IMSA President Scott Atherton said they would welcome the opportunity for DPis to compete in the LMP1 non-hybrid class at the 24 Hours of Le Mans and be eligible for the FIA World Endurance Championship, although admitting that it’s not currently a “priority of discussion” between IMSA and the ACO.
Speculation has continued that IMSA’s new-generation prototype platform, which embraces manufacturer-specific bodywork and engines, could soon be adopted by the ACO for use in the revitalized privateer subclass alongside a number of new LMP1 projects for 2018 and beyond.
However Atherton has downplayed those prospects for the short term, unless a DPi manufacturer steps up to the plate showing significant interest.
“We have been and continue to be open to that option and opportunity. I believe the ACO is equally open to the conversation as well,” Atherton told Sportscar365.
“But until an example of that steps forward and says they are keenly interested in going, it remains on the shelf. I think the ACO is of the opinion, ‘Let’s not go through the exercise unless there’s a reason to go through the exercise.’
“It could be described as the chicken and egg, make the opportunity available and publish the regulations under which it would be possible and then see who salutes it.
“Or [do we] stand by and wait for someone to approach one or both parties saying, ‘I really want to go to Le Mans. What do I need to do?’
“With what’s evolved in LMP1 in recent times, perhaps it’s become more of an attractive opportunity for some.
“But we just came away from Le Mans with very productive meetings and very friendly and mutually supportive with the ACO. This topic wasn’t a priority of discussion.”
Atherton said they have not been approached by any of its current DPi manufacturer asking to “formally pursue” a Le Mans effort.
“If that was to materialize, we would pursue it and I would say with some degree of caution, the ACO would be as well,” he said.
It’s believed both Mazda and Cadillac, which have expressed desires of returning to Le Mans, would only seriously consider such a program if a DPi would have a realistic chance of overall victory.
Another holdup is the category’s current limitation to privateer teams only, which would not allow a full factory effort, such as Mazda, to compete in the LMP1 non-hybrid subclass.
Atherton said that its initial agreement with the FIA and ACO, which was to permit DPis, without the manufacturer-specific bodywork, into the LMP2 class at Le Mans, would have seen the cars identified by the LMP2 constructor name first, then the engine manufacturer.
He believes that direct OEM involvement is crucial for the platform’s success and said it’s the reason why they went the DPi route for the IMSA WeatherTech SportsCar Championship.

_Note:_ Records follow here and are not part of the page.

(* ===== verification/Bytes.v ===== *)
(** * Byte strings and the text operations of the standard library

    A Rust [&str], [String] or [&[u8]] is a list of 8-bit values. This file holds
    the standard-library operations the proxy uses on them: searching and
    splitting, ASCII classes, UTF-8 validation, big-endian integers, and the
    decimal and hexadecimal formats with their parsers. *)

From S2P Require Import Prelude.
From Stdlib Require Import Ascii.

Open Scope Z_scope.

Abbreviation bytes := (list Z).

(** Literals: [bs "h2"] is the Rust [b"h2"]. *)
Fixpoint bs (s : string) : bytes :=
  match s with
  | EmptyString => []
  | String c s' => Z.of_nat (nat_of_ascii c) :: bs s'
  end.

Definition bytes_eqb (a b : bytes) : bool := bool_decide (a = b).

(** [s.starts_with(p)] *)
Fixpoint starts_with (p s : bytes) : bool :=
  match p, s with
  | [], _ => true
  | x :: p', y :: s' => (x =? y) && starts_with p' s'
  | _ :: _, [] => false
  end.

(** [s.strip_prefix(p)] *)
Definition strip_prefix (p s : bytes) : option bytes :=
  if starts_with p s then Some (drop (length p) s) else None.

Definition ends_with (p s : bytes) : bool :=
  (length p <=? length s)%nat && bytes_eqb (drop (length s - length p) s) p.

(** [s.strip_suffix(p)] *)
Definition strip_suffix (p s : bytes) : option bytes :=
  if ends_with p s then Some (take (length s - length p) s) else None.

(** [s.windows(p.len()).position(|w| w == p)]: the first occurrence of [p]. *)
Fixpoint find_sub (p s : bytes) : option nat :=
  if starts_with p s then Some O
  else match s with [] => None | _ :: s' => S <$> find_sub p s' end.

Definition contains_byte (b : Z) (s : bytes) : bool := existsb (Z.eqb b) s.

(** [s.split(|b| b == sep)]: always at least one piece. *)
Fixpoint split_on (sep : Z) (s : bytes) : list bytes :=
  match s with
  | [] => [[]]
  | b :: s' =>
      if b =? sep then [] :: split_on sep s'
      else match split_on sep s' with
           | [] => [[b]]
           | p :: ps => (b :: p) :: ps
           end
  end.

(** ** ASCII classes *)

Definition is_digit (b : Z) : bool := (48 <=? b) && (b <=? 57).
Definition is_upper (b : Z) : bool := (65 <=? b) && (b <=? 90).
Definition is_lower (b : Z) : bool := (97 <=? b) && (b <=? 122).
Definition is_alphanumeric (b : Z) : bool := is_digit b || is_upper b || is_lower b.
Definition is_hexdigit (b : Z) : bool :=
  is_digit b || ((65 <=? b) && (b <=? 70)) || ((97 <=? b) && (b <=? 102)).
(** [u8::is_ascii_whitespace]: tab, LF, FF, CR and space. *)
Definition is_whitespace (b : Z) : bool :=
  (b =? 9) || (b =? 10) || (b =? 12) || (b =? 13) || (b =? 32).
Definition to_lower (b : Z) : Z := if is_upper b then b + 32 else b.
Definition eq_ignore_ascii_case (a b : bytes) : bool :=
  bytes_eqb (to_lower <$> a) (to_lower <$> b).

(** ** UTF-8 *)

Definition is_cont (b : Z) : bool := (128 <=? b) && (b <=? 191).

(** [str::from_utf8]'s acceptance: no overlong forms, no surrogates, at most
    U+10FFFF. [fuel] is the length. *)
Fixpoint utf8_ok (fuel : nat) (s : bytes) : bool :=
  match fuel, s with
  | _, [] => true
  | O, _ => false
  | S fuel', b :: s' =>
      if b <=? 127 then utf8_ok fuel' s'
      else if (194 <=? b) && (b <=? 223) then
        match s' with c :: r => is_cont c && utf8_ok fuel' r | [] => false end
      else if (224 <=? b) && (b <=? 239) then
        match s' with
        | c :: d :: r =>
            (if b =? 224 then (160 <=? c) && (c <=? 191)
             else if b =? 237 then (128 <=? c) && (c <=? 159)
             else is_cont c) && is_cont d && utf8_ok fuel' r
        | _ => false
        end
      else if (240 <=? b) && (b <=? 244) then
        match s' with
        | c :: d :: e :: r =>
            (if b =? 240 then (144 <=? c) && (c <=? 191)
             else if b =? 244 then (128 <=? c) && (c <=? 143)
             else is_cont c) && is_cont d && is_cont e && utf8_ok fuel' r
        | _ => false
        end
      else false
  end.

Definition is_utf8 (s : bytes) : bool := utf8_ok (length s) s.

(** [str::from_utf8(s).ok()] *)
Definition from_utf8 (s : bytes) : option bytes := if is_utf8 s then Some s else None.

(** ** Big-endian integers *)

Definition u16_to_be (z : Z) : bytes := [Z.shiftr z 8 mod 256; z mod 256].
Definition u32_to_be (z : Z) : bytes :=
  [Z.shiftr z 24 mod 256; Z.shiftr z 16 mod 256; Z.shiftr z 8 mod 256; z mod 256].
Definition u16_from_be (hi lo : Z) : Z := Z.lor (Z.shiftl hi 8) lo.

(** ** Formatting and parsing integers *)

Fixpoint digits_of (base : Z) (digit : Z -> Z) (fuel : nat) (z : Z) : bytes :=
  match fuel with
  | O => []
  | S f => if z <? base then [digit z]
           else digits_of base digit f (z / base) ++ [digit (z mod base)]
  end.

Definition dec_digit (d : Z) : Z := 48 + d.
(** [char::from_digit(d, 16)] for [d < 16] *)
Definition hex_digit (d : Z) : Z := if d <? 10 then 48 + d else 87 + d.

(** [format!("{z}")]: 20 digits hold every [u64]. *)
Definition to_decimal (z : Z) : bytes := digits_of 10 dec_digit 20 z.

(** [format!("{z:02}")] and [format!("{z:04x}")] *)
Definition pad_left (n : nat) (c : Z) (s : bytes) : bytes :=
  replicate (n - length s) c ++ s.
Definition to_dec02 (z : Z) : bytes := pad_left 2 48 (to_decimal z).
Definition to_hex04 (z : Z) : bytes := pad_left 4 48 (digits_of 16 hex_digit 16 z).

Definition digit_val (base : Z) (b : Z) : option Z :=
  let v := if is_digit b then b - 48
           else if is_lower b then b - 87
           else if is_upper b then b - 55
           else base in
  if v <? base then Some v else None.

Fixpoint parse_digits (base mx : Z) (acc : Z) (s : bytes) : option Z :=
  match s with
  | [] => Some acc
  | b :: s' =>
      match digit_val base b with
      | None => None
      | Some v => let acc' := acc * base + v in
                  if mx <? acc' then None else parse_digits base mx acc' s'
      end
  end.

(** [uN::from_str_radix]: an optional leading [+], at least one digit, overflow
    is an error. *)
Definition from_str_radix (base mx : Z) (s : bytes) : option Z :=
  match s with
  | [] => None
  | b :: s' =>
      if b =? 43 then match s' with [] => None | _ => parse_digits base mx 0 s' end
      else parse_digits base mx 0 s
  end.

Definition parse_u16 : bytes -> option Z := from_str_radix 10 u16_max.
Definition parse_u32 : bytes -> option Z := from_str_radix 10 u32_max.
Definition parse_u64 : bytes -> option Z := from_str_radix 10 u64_max.

(** ** Joining *)

(** [pieces.join(sep)] *)
Fixpoint join (sep : bytes) (pieces : list bytes) : bytes :=
  match pieces with
  | [] => []
  | [p] => p
  | p :: ps => p ++ sep ++ join sep ps
  end.

(** ** Lemmas *)

Lemma bytes_eqb_eq a b : bytes_eqb a b = true <-> a = b.
Proof. apply bool_decide_eq_true. Qed.

Lemma starts_with_spec p s : starts_with p s = true <-> exists r, s = p ++ r.
Proof.
  revert s; induction p as [|x p IH]; intros s; simpl; [split; eauto |].
  destruct s as [|y s]; [split; [done | by intros [r ?]] |].
  rewrite andb_true_iff, Z.eqb_eq, IH. split.
  - intros [-> [r ->]]. by exists r.
  - intros [r [= -> ->]]. eauto.
Qed.

Lemma starts_with_app p r : starts_with p (p ++ r) = true.
Proof. apply starts_with_spec. by exists r. Qed.

Lemma strip_prefix_app p r : strip_prefix p (p ++ r) = Some r.
Proof. unfold strip_prefix. by rewrite starts_with_app, drop_app_length. Qed.

Lemma strip_prefix_Some p s r : strip_prefix p s = Some r <-> s = p ++ r.
Proof.
  split; [|by intros ->; apply strip_prefix_app]. unfold strip_prefix.
  destruct (starts_with p s) eqn:Hs; [|done]. apply starts_with_spec in Hs as [r' ->].
  rewrite drop_app_length. by intros [= ->].
Qed.

Lemma strip_prefix_None p s : strip_prefix p s = None <-> starts_with p s = false.
Proof. unfold strip_prefix. by destruct (starts_with p s). Qed.

Lemma find_sub_Some p s i :
  find_sub p s = Some i ->
  starts_with p (drop i s) = true /\
  forall j, (j < i)%nat -> starts_with p (drop j s) = false.
Proof.
  revert i; induction s as [|b s IH]; intros i.
  - cbn [find_sub]. destruct (starts_with p []) eqn:Hp; [|done].
    intros [= <-]. split; [done | lia].
  - cbn [find_sub]. destruct (starts_with p (b :: s)) eqn:Hp.
    + intros [= <-]. split; [done | lia].
    + destruct (find_sub p s) as [k|]; simpl; [|done]. intros [= <-].
      destruct (IH k eq_refl) as [Hk Hfirst]. split; [done |].
      intros [|j] Hj; [done | apply Hfirst; lia].
Qed.

Lemma find_sub_None p s :
  find_sub p s = None -> forall j, (j <= length s)%nat -> starts_with p (drop j s) = false.
Proof.
  induction s as [|b s IH]; cbn [find_sub].
  - destruct (starts_with p []) eqn:Hp; [done |]. intros _ [|j] ?; [done | by simpl].
  - destruct (starts_with p (b :: s)) eqn:Hp; [done |].
    destruct (find_sub p s) as [k|]; simpl; [done |]. intros _ [|j] Hj; [done |].
    simpl. apply IH; [done | lia].
Qed.

Lemma u16_from_to_be z : 0 <= z <= u16_max ->
  u16_from_be (Z.shiftr z 8 mod 256) (z mod 256) = z.
Proof.
  intros Hz. unfold u16_from_be, u16_max in *.
  pose proof (Z.mod_pos_bound z 256). pose proof (Z.div_mod z 256).
  rewrite lor_shiftl_add by lia. rewrite Z.shiftr_div_pow2 by lia. change (2 ^ 8) with 256.
  rewrite (Z.mod_small (z / 256)); [lia |].
  split; [apply Z.div_pos; lia | apply Z.div_lt_upper_bound; lia].
Qed.

Lemma length_u16_to_be z : length (u16_to_be z) = 2%nat.
Proof. done. Qed.

Lemma u16_to_be_ok z : bytes_ok (u16_to_be z).
Proof. repeat constructor; apply Z.mod_pos_bound; lia. Qed.

Lemma u32_to_be_ok z : bytes_ok (u32_to_be z).
Proof. repeat constructor; apply Z.mod_pos_bound; lia. Qed.

#[export] Hint Resolve u16_to_be_ok u32_to_be_ok : symphony.

Lemma digit_val_dec d : 0 <= d < 10 -> digit_val 10 (dec_digit d) = Some d.
Proof.
  intros Hd. unfold digit_val, dec_digit, is_digit.
  rewrite (proj2 (Z.leb_le 48 (48 + d))), (proj2 (Z.leb_le (48 + d) 57)) by lia. simpl.
  replace (48 + d - 48) with d by lia. by rewrite (proj2 (Z.ltb_lt d 10)) by lia.
Qed.

Lemma parse_digits_app base mx acc s d :
  parse_digits base mx acc (s ++ [d]) =
  (v ← parse_digits base mx acc s; parse_digits base mx v [d]).
Proof.
  revert acc; induction s as [|b s IH]; intros acc; [done |]. cbn [parse_digits app].
  destruct (digit_val base b); [|done]. cbv zeta. case_match; [done |]. apply IH.
Qed.

(** Printing in base 10 and parsing back gives the number. *)
Lemma parse_digits_of mx fuel z :
  0 <= z <= mx -> z < 10 ^ Z.of_nat fuel ->
  parse_digits 10 mx 0 (digits_of 10 dec_digit fuel z) = Some z.
Proof.
  revert z; induction fuel as [|fuel IH]; intros z Hz Hf.
  { simpl in Hf. assert (z = 0) as -> by lia. done. }
  cbn [digits_of]. destruct (Z.ltb_spec z 10) as [Hlt|Hge].
  - cbn [parse_digits]. rewrite digit_val_dec by lia. cbv zeta.
    replace (0 * 10 + z) with z by lia. by rewrite (proj2 (Z.ltb_ge mx z)) by lia.
  - assert (0 <= z / 10 <= z) by (split; [apply Z.div_pos; lia | apply Z.div_le_upper_bound; lia]).
    assert (z / 10 < 10 ^ Z.of_nat fuel).
    { apply Z.div_lt_upper_bound; [lia |]. rewrite Nat2Z.inj_succ, Z.pow_succ_r in Hf by lia. lia. }
    pose proof (Z.mod_pos_bound z 10). pose proof (Z.div_mod z 10).
    rewrite parse_digits_app, IH by lia. cbn [mbind option_bind parse_digits].
    rewrite digit_val_dec by lia. cbv zeta.
    replace (z / 10 * 10 + z mod 10) with z by lia.
    by rewrite (proj2 (Z.ltb_ge mx z)) by lia.
Qed.

Lemma digits_of_nonempty base digit fuel z : (0 < fuel)%nat -> digits_of base digit fuel z <> [].
Proof.
  destruct fuel; [lia |]. simpl. case_match; [done |]. intros _ Hnil. by destruct (app_eq_nil _ _ Hnil).
Qed.

Lemma digits_of_Forall base digit fuel z (P : Z -> Prop) :
  0 < base -> 0 <= z -> (forall d, 0 <= d < base -> P (digit d)) ->
  Forall P (digits_of base digit fuel z).
Proof.
  intros Hb Hz HP. revert z Hz; induction fuel as [|fuel IH]; intros z Hz; simpl; [constructor |].
  destruct (Z.ltb_spec z base).
  - constructor; [apply HP; lia | constructor].
  - apply Forall_app; split; [apply IH, Z.div_pos; lia |].
    constructor; [apply HP, Z.mod_pos_bound; lia | constructor].
Qed.

(** Texts one after the other are a text. *)
Lemma utf8_ok_app fuel fuel' a b :
  utf8_ok fuel a = true -> (a = [] -> utf8_ok (fuel + fuel') b = true) ->
  (forall n, (n <= fuel)%nat -> utf8_ok (n + fuel') b = true) -> utf8_ok (fuel + fuel') (a ++ b) = true.
Proof.
  revert a. induction fuel as [|fuel IH]; intros a Ha Hb Hn; [destruct a; [by apply Hb | done] |].
  assert (forall r, utf8_ok fuel r = true -> utf8_ok (fuel + fuel') (r ++ b) = true) as Hr.
  { intros r Hr. apply IH; [done | intros _; apply Hn; lia | intros n Hle; apply Hn; lia]. }
  destruct a as [|x a]; [by apply Hb |]. cbn [app utf8_ok Nat.add] in *.
  destruct (x <=? 127); [by apply Hr |].
  destruct ((194 <=? x) && (x <=? 223)).
  { destruct a as [|c r]; [done |]. simpl. apply andb_true_iff in Ha as [-> Ha]. by apply Hr. }
  destruct ((224 <=? x) && (x <=? 239)).
  { destruct a as [|c [|d r]]; try done. simpl. apply andb_true_iff in Ha as [-> Ha]. by apply Hr. }
  destruct ((240 <=? x) && (x <=? 244)); [|done].
  destruct a as [|c [|d [|e r]]]; try done. simpl. apply andb_true_iff in Ha as [-> Ha]. by apply Hr.
Qed.

Lemma utf8_ok_more n fuel b : utf8_ok fuel b = true -> utf8_ok (n + fuel) b = true.
Proof.
  intros Hb. rewrite Nat.add_comm, <- (app_nil_r b).
  apply utf8_ok_app; [done | by intros _; destruct (fuel + n)%nat | intros k _; by destruct (k + n)%nat].
Qed.

Lemma is_utf8_app a b : is_utf8 a = true -> is_utf8 b = true -> is_utf8 (a ++ b) = true.
Proof.
  unfold is_utf8. intros Ha Hb. rewrite length_app.
  apply utf8_ok_app; [done | intros _; by apply utf8_ok_more | intros n _; by apply utf8_ok_more].
Qed.

Lemma parse_to_decimal mx z :
  0 <= z <= mx -> mx <= u64_max -> from_str_radix 10 mx (to_decimal z) = Some z.
Proof.
  intros Hz Hmx. unfold from_str_radix, to_decimal.
  destruct (digits_of 10 dec_digit 20 z) as [|b s] eqn:E.
  { by apply digits_of_nonempty in E; [|lia]. }
  assert (Forall (fun b => 48 <= b <= 57) (b :: s)) as HF.
  { rewrite <- E. apply digits_of_Forall; [lia | lia |]. unfold dec_digit. intros; lia. }
  apply Forall_cons_1 in HF as [Hb _]. rewrite (proj2 (Z.eqb_neq b 43)) by lia.
  rewrite <- E. apply parse_digits_of; [lia |]. unfold u64_max in *. lia.
Qed.

Lemma parse_digits_range base mx acc s z :
  0 < base -> 0 <= acc <= mx -> parse_digits base mx acc s = Some z -> 0 <= z <= mx.
Proof.
  intros Hb. revert acc; induction s as [|b s IH]; intros acc Hacc; cbn [parse_digits]; [by intros [= <-] |].
  destruct (digit_val base b) as [d|] eqn:Hd; [|done].
  assert (0 <= d) as Hd0.
  { unfold digit_val, is_digit, is_lower, is_upper in Hd. repeat case_match; bool_to_prop; simplify_eq; lia. }
  destruct (Z.ltb_spec mx (acc * base + d)); [done |]. apply IH. nia.
Qed.

Lemma from_str_radix_range base mx s z : 0 < base -> 0 <= mx -> from_str_radix base mx s = Some z -> 0 <= z <= mx.
Proof.
  intros Hb Hm. unfold from_str_radix. destruct s as [|b s]; [done |].
  destruct (b =? 43); [destruct s; [done |] |]; apply parse_digits_range; lia.
Qed.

“To have any motorsports championship be sustainable, we’re of the opinion that there has to be active manufacturer involvement,” Atherton said. “That’s the missing piece of the puzzle in that next generation [of LMP1 non-hybrid].
“It still ignores the OEM engagement and activation that any motorsports platform is required for it to be sustainable.”
When asked if IMSA would ever support a full adoption of the DPi platform, complete with full manufacturer involvement, as the top class in the WEC and at Le Mans, Atherton said the “purely hypothetical scenario” would be a discussion that would have to take place at the “highest level” of the company.
“That’s a Jim France, Ed Bennett and others-like-them discussion,” he said.
“On the surface, it would be easy to say, ‘Yeah, why not?’ Because that just takes what we’re very proud of, in terms of the overall DPi formula, which we believe is absolutely sustainable and has proven to be attractive to manufacturers.”
While the FIA and ACO have outlined plans for an evolution of its current hybrid-based LMP1 regulations for 2020, rumors of Porsche’s potential exit from LMP1 competition, and Peugeot unlikely to commit for the short-term, has left questions over the future of the WEC’s top class.
Atherton has offered words of support, stressing that sanctioning bodies shouldn’t necessarily always look for a “quick fix.”
“We have nothing but respect for what the ACO has accomplished with LMP1,” he said. “But any sanctioning body or organizing entity needs to be careful not to make decisions based on short-term circumstances.
“[WEC CEO] Gerard Neveu is quoted as saying, ‘What’s happened with Audi’s decision is simply part of this business.’ It is. We’ve all been in that position and walked in those shoes.
“It is tempting to look for the quick fix. You can’t abandon your core principles if you truly believe in the sustainability and viability in what those core principles represent.”